Publication

A nonlinear predictive control approach for urban drainage networks using data-driven models and moving horizon estimation

Journal Article (2022)

Journal

IEEE Transactions on Control Systems Technology

Pages

2147–2162

Volume

30

Number

5

Doc link

http://dx.doi.org/10.1109/TCST.2021.3137712

File

Download the digital copy of the doc pdf document

Abstract

Real-time control of urban drainage networks is a complex task where transport flows are non-pressurized and therefore impose flow-dependent time delays in the system. Unfortunately, the installation of flow sensors is economically out of reach at most utilities, although knowing volumes and flows are essential to optimize system operation.
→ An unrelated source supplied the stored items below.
(** [d[k] = v]: the value of an existing key is replaced where it stands, a
    new key goes to the end. *)
Fixpoint dict_set (d : dict) (k v : pyval) : dict :=
  match d with
  | [] => [(k, v)]
  | (k', v') :: r =>
      if key_eqb k' k then (k', v) :: r else (k', v') :: dict_set r k v
  end.

Definition dict_keys (d : dict) : list pyval := map fst d.

(** [d[k]] with a string key. *)
Definition dict_getitem (d : dict) (k : string) : res pyval :=
  match dict_get d (PStr k) with
  | Some v => Ok v
  | None => Raise (KeyError k)
  end.

(** [d.update(other)] for a dictionary [other]. *)
Definition dict_merge (d other : dict) : dict :=
  fold_left (fun acc kv => dict_set acc (fst kv) (snd kv)) other d.

(** What [list(item)] is for an element of an update sequence. *)
Definition as_sequence (item : pyval) : option (list pyval) :=
  match item with
  | PList l => Some l
  | PStr s => Some (map PStr (py_chars s))
  | PDict d => Some (dict_keys d)
  | _ => None
  end.

(** [d.update(seq)] for a sequence of key/value pairs, element by element:
    [TypeError] on an element that is no sequence or whose key is not
    hashable, [ValueError] on one whose length is not 2. *)
Fixpoint dict_merge_seq (d : dict) (items : list pyval) : res dict :=
  match items with
  | [] => Ok d
  | item :: rest =>
      match as_sequence item with
      | Some [k; v] =>
          if hashable k then dict_merge_seq (dict_set d k v) rest
          else Raise TypeError
      | Some _ => Raise ValueError
      | None => Raise TypeError
      end
  end.

(** [d.update(other)] for any object [other]. *)
Definition dict_update (d : dict) (other : pyval) : res dict :=
  match other with
  | PDict o => Ok (dict_merge d o)
  | PList l => dict_merge_seq d l
  | PStr s => dict_merge_seq d (map PStr (py_chars s))
  | PNone | PBool _ | PInt _ | PFloat _ => Raise TypeError
  end.

(** [field in container] for a string [field]. *)
Definition py_contains (container : pyval) (field : string) : res bool :=
  match container with
  | PDict d => Ok (existsb (fun k => key_eqb k (PStr field)) (dict_keys d))
  | PList l => Ok (existsb (fun v => key_eqb v (PStr field)) l)
  | PStr s => Ok (str_contains s field)
  | PNone | PBool _ | PInt _ | PFloat _ => Raise TypeError
  end.

End Py.
Import Py.

(* ================================================================== *)
(** * A reference reader for JSON texts *)
(* ================================================================== *)

Module Json.

(** [json.loads] belongs to Python's standard library and is a parameter of
    the development ([Env]).  [loads] below is an executable reader for the
    texts used in the examples: it follows the grammar of [json.decoder] on
    objects, arrays, strings with the one-letter escapes, integers and the
    literals [true], [false] and [null], with the decoder's whitespace
    ([space], [\t], [\n], [\r]).  It rejects what it does not cover (numbers
    with a fraction or an exponent, [NaN], [Infinity], [\u] escapes), so it
    stands for [json.loads] only on texts without them. *)

Definition dquote : ascii := ascii_of_nat 34.
Definition backslash : ascii := ascii_of_nat 92.

Definition is_ws (c : ascii) : bool :=
  let n := nat_of_ascii c in
  ((n =? 32) || (n =? 9) || (n =? 10) || (n =? 13))%nat.

Fixpoint skip_ws (s : string) : string :=
  match s with
  | String c r => if is_ws c then skip_ws r else s
  | EmptyString => s
  end.

Definition is_digit (c : ascii) : bool :=
  let n := nat_of_ascii c in (48 <=? n)%nat && (n <=? 57)%nat.

Definition digit_val (c : ascii) : Z := Z.of_nat (nat_of_ascii c) - 48.

(** The character an escape letter stands for. *)
Definition unescape (c : ascii) : option ascii :=
  if Ascii.eqb c dquote then Some dquote
  else if Ascii.eqb c backslash then Some backslash
  else if Ascii.eqb c "/" then Some "/"%char
  else if Ascii.eqb c "b" then Some (ascii_of_nat 8)
  else if Ascii.eqb c "f" then Some (ascii_of_nat 12)
  else if Ascii.eqb c "n" then Some (ascii_of_nat 10)
  else if Ascii.eqb c "r" then Some (ascii_of_nat 13)
  else if Ascii.eqb c "t" then Some (ascii_of_nat 9)
  else None.

(** The rest of a string literal after its opening quote.  A control
    character inside a literal is an error (the decoder is strict). *)
Fixpoint read_string (s : string) : option (string * string) :=
  match s with
  | EmptyString => None
  | String c r =>
      if Ascii.eqb c dquote then Some (EmptyString, r)
      else if Ascii.eqb c backslash then
        match r with
        | String e r' =>
            match unescape e, read_string r' with
            | Some x, Some (body, rest) => Some (String x body, rest)
            | _, _ => None
            end
        | EmptyString => None
        end
      else if (nat_of_ascii c <? 32)%nat then None
      else
        match read_string r with
        | Some (body, rest) => Some (String c body, rest)
        | None => None
        end
  end.

Fixpoint read_digits (acc : Z) (s : string) : Z * string :=
  match s with
  | String c r => if is_digit c then read_digits (10 * acc + digit_val c) r else (acc, s)
  | EmptyString => (acc, s)
  end.

(** After the integer part: a fraction or an exponent would make the number
    a float. *)
Definition starts_fraction (s : string) : bool :=
  match s with
  | String c _ => Ascii.eqb c "." || Ascii.eqb c "e" || Ascii.eqb c "E"
  | EmptyString => false
  end.

(** [0] or a digit sequence without a leading zero. *)
Definition read_natural (s : string) : option (Z * string) :=
  match s with
  | String c r =>
      if Ascii.eqb c "0" then
        if starts_fraction r then None else Some (0, r)
      else if is_digit c then
        let '(n, rest) := read_digits (digit_val c) r in
        if starts_fraction rest then None else Some (n, rest)
      else None
  | EmptyString => None
  end.

Definition read_literal (word : string) (v : pyval) (s : string)
  : option (pyval * string) :=
  if String.prefix word s
  then Some (v, String.substring (String.length word) (String.length s) s)
  else None.

(** One value at the head of [s] (no leading whitespace), and what follows
    it.  [read_elements] and [read_members] read the rest of an array and of
    an object after the opening bracket, one value per call. *)
Fixpoint read_value (fuel : nat) (s : string) : option (pyval * string) :=
  match fuel with
  | O => None
  | S n =>
      match s with
      | EmptyString => None
      | String c r =>
          if Ascii.eqb c "{" then
            match skip_ws r with
            | String "}" r' => Some (PDict [], r')
            | r' => read_members n [] r'
            end
          else if Ascii.eqb c "[" then
            match skip_ws r with
            | String "]" r' => Some (PList [], r')
            | r' => read_elements n [] r'
            end
          else if Ascii.eqb c dquote then
            match read_string r with
            | Some (body, rest) => Some (PStr body, rest)
            | None => None
            end
          else if Ascii.eqb c "-" then
            match read_natural r with
            | Some (z, rest) => Some (PInt (- z), rest)
            | None => None
            end
          else if is_digit c then
            match read_natural s with
            | Some (z, rest) => Some (PInt z, rest)
            | None => None
            end
          else if Ascii.eqb c "t" then read_literal "true" (PBool true) s
          else if Ascii.eqb c "f" then read_literal "false" (PBool false) s
          else if Ascii.eqb c "n" then read_literal "null" PNone s
          else None
      end
  end

with read_elements (fuel : nat) (acc : list pyval) (s : string)
  : option (pyval * string) :=
  match fuel with
  | O => None
  | S n =>
      match read_value n s with
      | Some (v, r) =>
          match skip_ws r with
          | String "," r' => read_elements n (acc ++ [v]) (skip_ws r')
          | String "]" r' => Some (PList (acc ++ [v]), r')
          | _ => None
          end
      | None => None
      end
  end

with read_members (fuel : nat) (acc : dict) (s : string)
  : option (pyval * string) :=
  match fuel with
  | O => None
  | S n =>
      match s with
      | String q r =>
          if Ascii.eqb q dquote then
            match read_string r with
            | Some (key, r1) =>
                match skip_ws r1 with
                | String ":" r2 =>
                    match read_value n (skip_ws r2) with
                    | Some (v, r3) =>
                        let acc' := dict_set acc (PStr key) v in
                        match skip_ws r3 with
                        | String "," r4 => read_members n acc' (skip_ws r4)
                        | String "}" r4 => Some (PDict acc', r4)
                        | _ => None
                        end
                    | None => None
                    end
                | _ => None
                end
            | None => None
            end
          else None
      | EmptyString => None
      end
  end.

(** [json.loads(s)]: one value between optional whitespace, nothing after
    it; [None] stands for [JSONDecodeError]. *)
Definition loads (s : string) : option pyval :=
  match read_value (2 * String.length s + 2) (skip_ws s) with
  | Some (v, rest) =>
      match skip_ws rest with
      | EmptyString => Some v
      | _ => None
      end
  | None => None
  end.

(** A name or a string between double quotes, for writing JSON texts. *)
Definition quoted (s : string) : string :=
  String dquote (s ++ String dquote EmptyString).

End Json.

(* ================================================================== *)
(** * The environment of the pipeline *)
(* ================================================================== *)

(** What lines 69-71 of [call_llama_moderation] deliver: either one of
    [requests.post], [raise_for_status], [response.json()] and the subscripts
    [["choices"][0]["message"]["content"]] raises, or [content] is bound to a
    value of the response. *)
Inductive exchange : Type :=
| Failed
| Content (content : pyval).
In this article, we formulate joint parameter and state estimation based on level sensors deployed inside manholes and basins in the network. We describe the flow dynamics on the main pipelines by the level variations inside manholes, characterized by a system of coupled partial differential equations. These dynamics are approximated with kinematic waves where the network model is established with the water levels being the system states. Moving horizon estimation is developed where the states and parameters are obtained via the levels and estimated flow data, utilizing the topological layout of the network. The obtained model complexity is kept within practically achievable limits, suitable for nonlinear predictive control. The effectiveness of the control and estimation method is demonstrated on a high-fidelity model of a drainage network, acting as virtual reality. We use real rain and wastewater flow data and test the controller against the uncertainty in the disturbance forecasts.

Categories

automation, control theory, optimisation.

Author keywords

Receding horizon control, transport delay, partial differential equation, urban drainage network

Scientific reference

K.M. Balla, C. Schou, J. Bendtsen, C. Ocampo-Martínez and C. Kallesoe. A nonlinear predictive control approach for urban drainage networks using data-driven models and moving horizon estimation. IEEE Transactions on Control Systems Technology, 30(5): 2147–2162, 2022.